Der außenpolitische Spielraum ist begrenzt, aber es gibt doch Möglichkeiten

Von Willy Brandt

Der Kommunismus wird mißverstanden, solange wir ihn nicht auch – ich betone "auch" – als ein innenpolitisches Problem betrachten. Im Gegenteil, wir sollten endlich selbstbewußter werden und die Unzulänglichkeit und die Brüchigkeit eines Systems angreifen, das den vergeblichen Versuch macht, die Welt aus Rezepten zu erklären, die zusammengestellt wurden, als man von der zweiten industriellen Revolution noch nicht einmal etwas ahnen konnte.

Die kommunistische Welt wird in beträchtliche innere Schwierigkeiten geraten, weil sie immer weniger ihr eigenes Gesetz von der Identität zwischen Theorie und Wirklichkeit beweisen kann. Das ist, glaube ich, zwangsläufig. Die Naturgesetze richten sich nicht nach der Ideologie, und die Gesetze der modernen Massenproduktion und des ökonomischen Erfolges sind nicht der Dogmatik von Parteifunktionären unterworfen.

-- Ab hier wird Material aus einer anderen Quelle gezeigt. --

Definition gen_sample `{RandomSource} (self : t) : sampler (result exn Z) :=
  randint (start self) (stop self + 1).

End IntegerRange.

Module ComplexSector.

Record t : Type := mk { modulus : RealInterval.t; argument : RealInterval.t }.

(** The two ranges of the configuration, each as (start, stop). *)
Definition __init__ (modulus_range argument_range : R * R) : t :=
  mk (RealInterval.__init__ (fst modulus_range) (snd modulus_range))
     (RealInterval.__init__ (fst argument_range) (snd argument_range)).

Definition gen_sample `{RandomSource} (self : t) : sampler complex :=
  m <- RealInterval.gen_sample (modulus self) ;;
  a <- RealInterval.gen_sample (argument self) ;;
  ret (Cmul (C_of_float m) (Cexp (Cmul Cj (C_of_float a)))).

End ComplexSector.

(** [z + w] on complex numbers. *)
Definition Cadd (z w : complex) : complex :=
  (fst z + fst w, snd z + snd w).

Module ComplexRectangle.

Record t : Type := mk { re : RealInterval.t; im : RealInterval.t }.

(** The two ranges of the configuration, each as (start, stop). *)
Definition __init__ (re_range im_range : R * R) : t :=
  mk (RealInterval.__init__ (fst re_range) (snd re_range))
     (RealInterval.__init__ (fst im_range) (snd im_range)).

Definition gen_sample `{RandomSource} (self : t) : sampler complex :=
  x <- RealInterval.gen_sample (re self) ;;
  y <- RealInterval.gen_sample (im self) ;;
  ret (Cadd (C_of_float x) (Cmul (C_of_float y) Cj)).

End ComplexRectangle.

Module RandomFunction.

Record config : Type := mkConfig {
  input_dim : Z;
  output_dim : Z;
  num_terms : Z;
  center : R;
  amplitude : R
}.

(** Modelled from the spec: [Positive(int)] and [Positive(Number)], the
    predicates of the schema, accept the values above 0. *)
Definition Positive_int (x : Z) : bool := (0 <? x)%Z.
Definition Positive_Number (x : R) : bool := if Rlt_dec 0 x then true else false.
(** The ways the stages after a successful decode end. *)
Lemma preprocess_stage_cases env frame rgb w px :
  data rgb <> NULL -> heap w !! data rgb = Some px ->
  let r := preprocess_stage env frame rgb w in
  let q := fresh_ptr (heap w) in
  (fst r = Done tt /\ heap (snd r) = delete (data rgb) (heap w) /\
   trace (snd r) = trace w ++ refusal ++ [EvFree (data rgb); EvDelay 100])
  \/
  (exists s cevs, grant q cevs /\ fst r = Stop s /\
     trace (snd r) = trace w ++ cevs)
  \/
  (exists cevs, grant q cevs /\
     fst r = Done tt /\ heap (snd r) = delete (data rgb) (heap w) /\
     trace (snd r) =
     trace w ++ cevs ++
     [EvFree (data rgb); EvDetect (dst_image q) []; no_hand_log frame;
      EvFree q; EvDelay 300])
  \/
  (exists cevs dets cls, grant q cevs /\ dets <> [] /\
     fst r = Done tt /\ heap (snd r) = delete (data rgb) (heap w) /\
     trace (snd r) =
     trace w ++ cevs ++
     [EvFree (data rgb); EvDetect (dst_image q) dets;
      EvRecognize (dst_image q) dets cls] ++
     map (gesture_log frame) cls ++ [EvFree q; EvDelay 2000]).
Proof.
  intros Hp Hl r q. subst r. unfold preprocess_stage. rewrite bind_run.
  destruct (crop_resize_224_any env rgb w)
    as [[Href Hrun] | (Hok & d & Hafter & Hres)].
  - (* both requests refused *)
    left. rewrite Hrun, (alloc_events_refused _ _ Href).
    fold (logged w refusal). rewrite bind_run.
    rewrite (heap_caps_free_live _ _ px Hp) by exact Hl.
    rewrite dispatch_stage_null by reflexivity.
    rewrite released_logged, logged_released. cbn [fst snd released heap trace].
    by rewrite <- !app_assoc.
  - right. pose proof (alloc_events_grant _ _ Hok) as Hgrant. fold q in Hgrant.
    unfold after, run in *.
    destruct (crop_resize_224 env rgb w) as [[img|s] w4] eqn:Hrun;
      cbn [fst snd] in *; subst w4.
    2: { left. exists s, (alloc_events env w). by repeat split. }
    right. destruct Hres as [Himg | [s Hs]]; [|done].
    injection Himg as ->. fold q.
    assert (Hq : heap w !! q = None) by apply fresh_ptr_free.
    assert (Hpq : data rgb <> q) by congruence.
    assert (Hqn : q <> NULL) by apply fresh_ptr_not_null.
    set (w4 := copying (heap w) q (trace w ++ alloc_events env w) d).
    assert (Hl4 : heap w4 !! data rgb = Some px)
      by (unfold w4, copying; cbn [heap]; by rewrite lookup_insert_ne).
    rewrite bind_run, (heap_caps_free_live _ _ px Hp) by exact Hl4.
    rewrite dispatch_stage_not_null by exact Hqn.
    set (w5 := released w4 (data rgb) [EvFree (data rgb)]).
    assert (Hl5 : heap w5 !! data (dst_image q) = Some d).
    { unfold w5, released, w4, copying. cbn [heap dst_image data].
      rewrite lookup_delete_ne by exact Hpq. apply lookup_insert_eq. }
    assert (Hheap : delete q (heap w5) = delete (data rgb) (heap w)).
    { unfold w5, released, w4, copying. cbn [heap].
      rewrite delete_delete. by rewrite delete_insert_id. }
    assert (Htr : trace w5 = trace w ++ alloc_events env w ++ [EvFree (data rgb)]).
    { unfold w5, released, w4, copying. cbn [trace]. by rewrite app_assoc. }
    destruct (detect_answer env w5 (dst_image q)) as [|dt dts] eqn:Hdet.
    + left. exists (alloc_events env w). split; [exact Hgrant|].
      rewrite (detect_stage_empty env frame (dst_image q) w5 d Hqn Hl5 Hdet).
      cbn [fst snd released heap trace dst_image data].
      rewrite Hheap, Htr. repeat split. by rewrite <- !app_assoc.
    + right.
      destruct (detect_stage_found env frame (dst_image q) w5 d Hqn Hl5)
        as (dets & cls & Hne & Hst); [by rewrite Hdet|].
      exists (alloc_events env w), dets, cls.
      split; [exact Hgrant|]. split; [exact Hne|].
      rewrite Hst. cbn [fst snd released heap trace dst_image data].
      rewrite Hheap, Htr. repeat split. by rewrite <- !app_assoc.
Qed.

Wir erleben, daß die Sowjetunion vor ähnlichen Problemen steht, wie sie die industrialisierten Nationen des Westens zu bewältigen haben. Diese Probleme werden für die Sowjetunion mit der weiteren Entwicklung ihrer Technisierung zunehmen. Sie wird um eine gewisse Entideologisierung in diesen Fragen nicht herumkommen, wenn sie nicht auf den Effekt eines sich weiter steigernden Sozialprodukts verzichten und damit das Rennen aufgeben will. Das ist, eine nicht geringe Chance für die Welt. Und deshalb meine ich, es ist wahrscheinlicher, daß die Enkel Chruschtschows sich vielleicht noch Kommunisten nennen, aber keine mehr sind, als daß unsere Enkel, wie Chruschtschow glaubt, in einer kommunistischen Welt aufwachsen.

Daraus ergeben sich für uns einige Konsequenzen, was die Festigkeit unserer Haltung, die Notwendigkeiten auf dem Gebiet der Sicherheit aber auch den Willen angeht, den geistigen, politischen und wirtschaftlichen Kampf im Vertrauen auf unsere Kraft zu führen.